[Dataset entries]
Lemma splitHtml_body_no_open (i : nat) (chunks : list JsString) :
  Forall (fun chunk => LT ∉ chunk) chunks -> splitHtml_body i chunks = chunks.
Proof.
  intros Hall. unfold splitHtml_body.
  destruct (chunks !! i) as [cur|] eqn:Hcur; [|done].
  assert (Hopen : lastIndexOf LT cur = -1).
  { apply lastIndexOf_from_absent.
    eapply (proj1 (Forall_lookup _ _) Hall); eauto. }
  rewrite Hopen.
  pose proof (lastIndexOf_from_lower GT cur 0 (-1)) as Hclose.
  fold (lastIndexOf GT cur) in Hclose.
  destruct (Z.ltb_spec (lastIndexOf GT cur) (-1)); [lia|done].
Qed.

Lemma splitHtml_loop_no_open (fuel i : nat) (chunks : list JsString) :
  Forall (fun chunk => LT ∉ chunk) chunks -> splitHtml_loop fuel i chunks = chunks.
Proof.
  intros Hall. revert i. induction fuel as [|fuel IH]; intros i; simpl; [done|].
  case_match; [|done]. by rewrite splitHtml_body_no_open, IH.
Qed.

(** X2. On a string without any '<' markup-aware splitting changes
    nothing: it gives the chunks of plain splitting. *)
Theorem splitHtml_plain_text (s : JsString) (chunkLength : nat) :
  LT ∉ s -> splitHtml s chunkLength = splitString s chunkLength.
Proof.
  intros Hs. unfold splitHtml. apply splitHtml_loop_no_open.
  apply Forall_lookup. intros i chunk Hlook Hin.
  apply splitString_lookup in Hlook as [-> _].
  apply Hs. by eapply subseteq_drop, subseteq_take.
Qed.

Lemma splitHtml_plain_text_witness :
  (LT ∉ str "a > b and c") /\
  splitHtml (str "a > b and c") 4 = splitString (str "a > b and c") 4.
Proof.
  assert (H : LT ∉ str "a > b and c").
  { intros Hin. apply list_elem_of_In in Hin. vm_compute in Hin.
    repeat (destruct Hin as [Hin|Hin]; [discriminate|]). exact Hin. }
  split; [exact H|]. apply (splitHtml_plain_text (str "a > b and c") 4 H).
Defined.

(** ** Shape of the replace-mode window *)

(** X3. With a positive threshold the window of a pointer that is a chunk
    index contains that chunk. *)
Theorem getChunkRangeForReplacement_contains_pointer (vc : VirtualContent) (p : Z) :
  0 < threshold vc ->
  0 <= p < Z.of_nat (length (chunks vc)) ->
  (getChunkRangeForReplacement vc p).1 <= p < (getChunkRangeForReplacement vc p).2.
Proof. intros Ht Hp. range_cases; lia. Qed.

Lemma getChunkRangeForReplacement_contains_pointer_witness :
  0 < threshold sample10 /\
  0 <= 9 < Z.of_nat (length (chunks sample10)) /\
  (getChunkRangeForReplacement sample10 9).1 <= 9
    < (getChunkRangeForReplacement sample10 9).2.
Proof.
  split; [reflexivity|]. split; [split; [discriminate|reflexivity]|].
  apply (getChunkRangeForReplacement_contains_pointer sample10 9);
    [reflexivity|split; [discriminate|reflexivity]].
Defined.

(** X4. The three regimes of the window, for a positive threshold t and n
    chunks: with n <= 2t it is all the chunks whatever the pointer; with
    n >= 2t it is [p - t, p + t) for a pointer at least t from both ends,
    [0, 2t) for a pointer below t and [n - 2t, n) for one above n - t. *)
Theorem getChunkRangeForReplacement_regimes (vc : VirtualContent) (p : Z) :
  0 < threshold vc ->
  let n := Z.of_nat (length (chunks vc)) in
  let t := threshold vc in
  (n <= 2 * t -> getChunkRangeForReplacement vc p = (0, n)) /\
  (2 * t <= n -> t <= p <= n - t -> getChunkRangeForReplacement vc p = (p - t, p + t)) /\
  (2 * t <= n -> p <= t -> getChunkRangeForReplacement vc p = (0, 2 * t)) /\
  (2 * t <= n -> n - t <= p -> getChunkRangeForReplacement vc p = (n - 2 * t, n)).
Proof.
  intros Ht n t. subst n t.
  repeat split; intros; range_cases; f_equal; lia.
Qed.

Lemma getChunkRangeForReplacement_regimes_witness :
  0 < threshold sample10 /\
  let n := Z.of_nat (length (chunks sample10)) in
  let t := threshold sample10 in
  (n <= 2 * t -> getChunkRangeForReplacement sample10 5 = (0, n)) /\
  (2 * t <= n -> t <= 5 <= n - t ->
   getChunkRangeForReplacement sample10 5 = (5 - t, 5 + t)) /\
  (2 * t <= n -> 5 <= t -> getChunkRangeForReplacement sample10 5 = (0, 2 * t)) /\
  (2 * t <= n -> n - t <= 5 -> getChunkRangeForReplacement sample10 5 = (n - 2 * t, n)).
Proof.
  split; [reflexivity|].
  apply (getChunkRangeForReplacement_regimes sample10 5). reflexivity.
Defined.

(** X5. The window never moves backwards when the pointer moves forwards:
    both its bounds are non-decreasing in the pointer. *)
Theorem getChunkRangeForReplacement_monotone (vc : VirtualContent) (p q : Z) :
  0 < threshold vc ->
  p <= q ->
  (getChunkRangeForReplacement vc p).1 <= (getChunkRangeForReplacement vc q).1 /\
  (getChunkRangeForReplacement vc p).2 <= (getChunkRangeForReplacement vc q).2.
Proof. intros Ht Hpq. split; range_cases; lia. Qed.

Lemma getChunkRangeForReplacement_monotone_witness :
  0 < threshold sample10 /\ 3 <= 8 /\
  (getChunkRangeForReplacement sample10 3).1 <= (getChunkRangeForReplacement sample10 8).1 /\
  (getChunkRangeForReplacement sample10 3).2 <= (getChunkRangeForReplacement sample10 8).2.
Proof.
  split; [reflexivity|]. split; [discriminate|].
  apply (getChunkRangeForReplacement_monotone sample10 3 8); [reflexivity|discriminate].
Defined.

(** ** Needs-update check, further cases *)

Lemma needUpdate_replace_run (vc : VirtualContent) (prevPointer nextPointer : Z) :
  mode vc = REPLACE_MODE ->
  needUpdate prevPointer nextPointer vc =
  (inr (if prevPointer =? nextPointer then false
        else range_differs (getChunkRangeForReplacement vc prevPointer)
                           (getChunkRangeForReplacement vc nextPointer)), vc).
Proof.
  intros Hmode. unfold needUpdate. run. rewrite Hmode.
  by destruct (prevPointer =? nextPointer).
Qed.

(** X6. In replace mode, with a positive threshold t and at least 2t
    chunks: no rebuild is asked for while the pointer moves among the
    first t + 1 chunk indexes, nor among the indexes from n - t on; and a
    rebuild is asked for whenever the pointer changes between two indexes
    that are at least t from both ends. *)
Theorem needUpdate_replace_zones (vc : VirtualContent) (p q : Z) :
  mode vc = REPLACE_MODE ->
  0 < threshold vc ->
  2 * threshold vc <= Z.of_nat (length (chunks vc)) ->
  let n := Z.of_nat (length (chunks vc)) in
  let t := threshold vc in
  (p <= t -> q <= t -> needUpdate p q vc = (inr false, vc)) /\
  (n - t <= p -> n - t <= q -> needUpdate p q vc = (inr false, vc)) /\
  (t <= p <= n - t -> t <= q <= n - t -> p <> q -> needUpdate p q vc = (inr true, vc)).
Proof.
  intros Hmode Ht Hn n t. subst n t.
  rewrite needUpdate_replace_run by done.
  assert (Hsame : forall a b : Z * Z, a = b -> range_differs a b = false).
  { intros [a1 a2] b <-. unfold range_differs. simpl. by rewrite !Z.eqb_refl. }
  repeat split.
  - intros Hp Hq. destruct (p =? q); [done|]. do 2 f_equal. apply Hsame.
    range_cases; f_equal; lia.
  - intros Hp Hq. destruct (p =? q); [done|]. do 2 f_equal. apply Hsame.
    range_cases; f_equal; lia.
  - intros Hp Hq Hne. destruct (Z.eqb_spec p q); [done|]. do 2 f_equal.
    unfold range_differs.
    assert (Hfst : (getChunkRangeForReplacement vc p).1 <> (getChunkRangeForReplacement vc q).1)
      by (range_cases; lia).
    apply Z.eqb_neq in Hfst. by rewrite Hfst.
Qed.

Lemma needUpdate_replace_zones_witness :
  mode sample10 = REPLACE_MODE /\
  0 < threshold sample10 /\
  2 * threshold sample10 <= Z.of_nat (length (chunks sample10)) /\
  let n := Z.of_nat (length (chunks sample10)) in
  let t := threshold sample10 in
  (0 <= t -> 2 <= t -> needUpdate 0 2 sample10 = (inr false, sample10)) /\
  (n - t <= 0 -> n - t <= 2 -> needUpdate 0 2 sample10 = (inr false, sample10)) /\
  (t <= 0 <= n - t -> t <= 2 <= n - t -> 0 <> 2 ->
   needUpdate 0 2 sample10 = (inr true, sample10)).
Proof.
  split; [reflexivity|]. split; [reflexivity|]. split; [discriminate|].
  apply (needUpdate_replace_zones sample10 0 2); [reflexivity|reflexivity|discriminate].
Defined.





(** ** Pointer resolver and scroll position *)

Lemma getCurrentPointer_loop_monotone (vc vc' : VirtualContent) (fuel i : nat) :
  offsets vc' = offsets vc ->
  getScrollTopForChunks vc <= getScrollTopForChunks vc' ->
  (i <= length (offsets vc))%nat -> (length (offsets vc) <= i + fuel)%nat ->
  getCurrentPointer_loop vc (length (offsets vc)) fuel i
  <= getCurrentPointer_loop vc' (length (offsets vc)) fuel i.
Proof.
  intros Hoff Hscroll.
  revert i. induction fuel as [|fuel IH]; intros i Hi Hfuel; simpl.
  - rewrite Hoff. lia.
  - assert (Hread : getChunkOffsetTop vc' i = getChunkOffsetTop vc i)
      by (unfold getChunkOffsetTop; by rewrite Hoff).
    rewrite Hread, Hoff.
    destruct (Nat.ltb_spec i (length (offsets vc))) as [Hlt|Hge]; [|lia].
    destruct (Z.ltb_spec (getScrollTopForChunks vc) (getChunkOffsetTop vc i)) as [Habove|Hbelow].
    + destruct (Z.ltb_spec (getScrollTopForChunks vc') (getChunkOffsetTop vc i)); [lia|].
      pose proof (getCurrentPointer_loop_spec vc' fuel (S i)) as Hspec.
      rewrite Hoff in Hspec. destruct (Hspec ltac:(lia) ltac:(lia)) as [Hr _]. lia.
    + destruct (Z.ltb_spec (getScrollTopForChunks vc') (getChunkOffsetTop vc i)); [lia|].
      apply IH; lia.
Qed.

(** X8. On one and the same offset cache, whatever its order, a greater
    effective scroll position never resolves to a smaller pointer. *)
Theorem getCurrentPointer_monotone_in_scroll (vc vc' : VirtualContent) :
  offsets vc' = offsets vc ->
  getScrollTopForChunks vc <= getScrollTopForChunks vc' ->
  getCurrentPointer vc <= getCurrentPointer vc'.
Proof.
  intros Hoff Hscroll. unfold getCurrentPointer. rewrite Hoff.
  apply getCurrentPointer_loop_monotone; [done|done|lia|lia].
Qed.

Lemma getCurrentPointer_monotone_in_scroll_witness :
  offsets scrolled_past_measured = offsets scrolled_within_measured /\
  getScrollTopForChunks scrolled_within_measured
    <= getScrollTopForChunks scrolled_past_measured /\
  getCurrentPointer scrolled_within_measured <= getCurrentPointer scrolled_past_measured.
Proof.
  assert (Hoff : offsets scrolled_past_measured = offsets scrolled_within_measured)
    by (vm_compute; reflexivity).
  assert (Hscroll : getScrollTopForChunks scrolled_within_measured
                    <= getScrollTopForChunks scrolled_past_measured)
    by (vm_compute; discriminate).
  split; [exact Hoff|]. split; [exact Hscroll|].
  exact (getCurrentPointer_monotone_in_scroll
           scrolled_within_measured scrolled_past_measured Hoff Hscroll).
Defined.

(** ** Reading the geometry cache back *)

Lemma array_get_set_ne {A} (a : list (option A)) (i j : nat) (v : A) :
  j <> i -> array_get (array_set a i v) j = array_get a j.
Proof.
  intros Hne. unfold array_get, array_set.
  destruct (Nat.ltb_spec i (length a)) as [Hlt|Hge].
  - by rewrite list_lookup_insert_ne.
  - destruct (Nat.lt_ge_cases j (length a)) as [Hj|Hj].
    + by rewrite lookup_app_l.
    + rewrite (lookup_ge_None_2 a j) by lia.
      rewrite lookup_app_r by lia.
      destruct (Nat.lt_ge_cases (j - length a) (i - length a)) as [Hhole|Hpast].
      * rewrite lookup_app_l by (rewrite length_replicate; lia).
        by rewrite lookup_replicate_2.
      * rewrite lookup_app_r by (rewrite length_replicate; lia).
        rewrite length_replicate.
        rewrite lookup_ge_None_2; [done|]. simpl. lia.
Qed.

Lemma length_array_set {A} (a : list (option A)) (i : nat) (v : A) :
  length (array_set a i v) = (length a `max` S i)%nat.
Proof.
  unfold array_set. destruct (Nat.ltb_spec i (length a)).
  - rewrite length_insert. lia.
  - rewrite !length_app, length_replicate. simpl. lia.
Qed.

(** What a getter reads after a guarded write at [i]. *)
Lemma read_after_record (a : list (option Z)) (i j : nat) (v : Z) :
  or_zero (array_get (if falsy_number (array_get a i) then array_set a i v else a) j) =
  if decide (j = i)
  then (if or_zero (array_get a i) =? 0 then v else or_zero (array_get a i))
  else or_zero (array_get a j).
Proof.
  destruct (decide (j = i)) as [->|Hne].
  - unfold or_zero at 2 3.
    destruct (falsy_number (array_get a i)) eqn:Hslot.
    + rewrite array_get_set_eq. unfold or_zero. simpl.
      by destruct (Z.eqb_spec v 0).
    + unfold or_zero. rewrite Hslot.
      destruct (array_get a i) as [z|]; [|done]. simpl in *. by rewrite Hslot.
  - destruct (falsy_number (array_get a i)); [|done].
    by rewrite array_get_set_ne.
Qed.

_About this exercise_
From the records above, reproduce exactly the lines from the one with "(** X5. The" to the one with "needUpdate prevPointer nextPointer", both included, and no others.

_Task answer_
(** X5. The window never moves backwards when the pointer moves forwards:
    both its bounds are non-decreasing in the pointer. *)
Theorem getChunkRangeForReplacement_monotone (vc : VirtualContent) (p q : Z) :
  0 < threshold vc ->
  p <= q ->
  (getChunkRangeForReplacement vc p).1 <= (getChunkRangeForReplacement vc q).1 /\
  (getChunkRangeForReplacement vc p).2 <= (getChunkRangeForReplacement vc q).2.
Proof. intros Ht Hpq. split; range_cases; lia. Qed.

Lemma getChunkRangeForReplacement_monotone_witness :
  0 < threshold sample10 /\ 3 <= 8 /\
  (getChunkRangeForReplacement sample10 3).1 <= (getChunkRangeForReplacement sample10 8).1 /\
  (getChunkRangeForReplacement sample10 3).2 <= (getChunkRangeForReplacement sample10 8).2.
Proof.
  split; [reflexivity|]. split; [discriminate|].
  apply (getChunkRangeForReplacement_monotone sample10 3 8); [reflexivity|discriminate].
Defined.

(** ** Needs-update check, further cases *)

Lemma needUpdate_replace_run (vc : VirtualContent) (prevPointer nextPointer : Z) :
  mode vc = REPLACE_MODE ->
  needUpdate prevPointer nextPointer vc =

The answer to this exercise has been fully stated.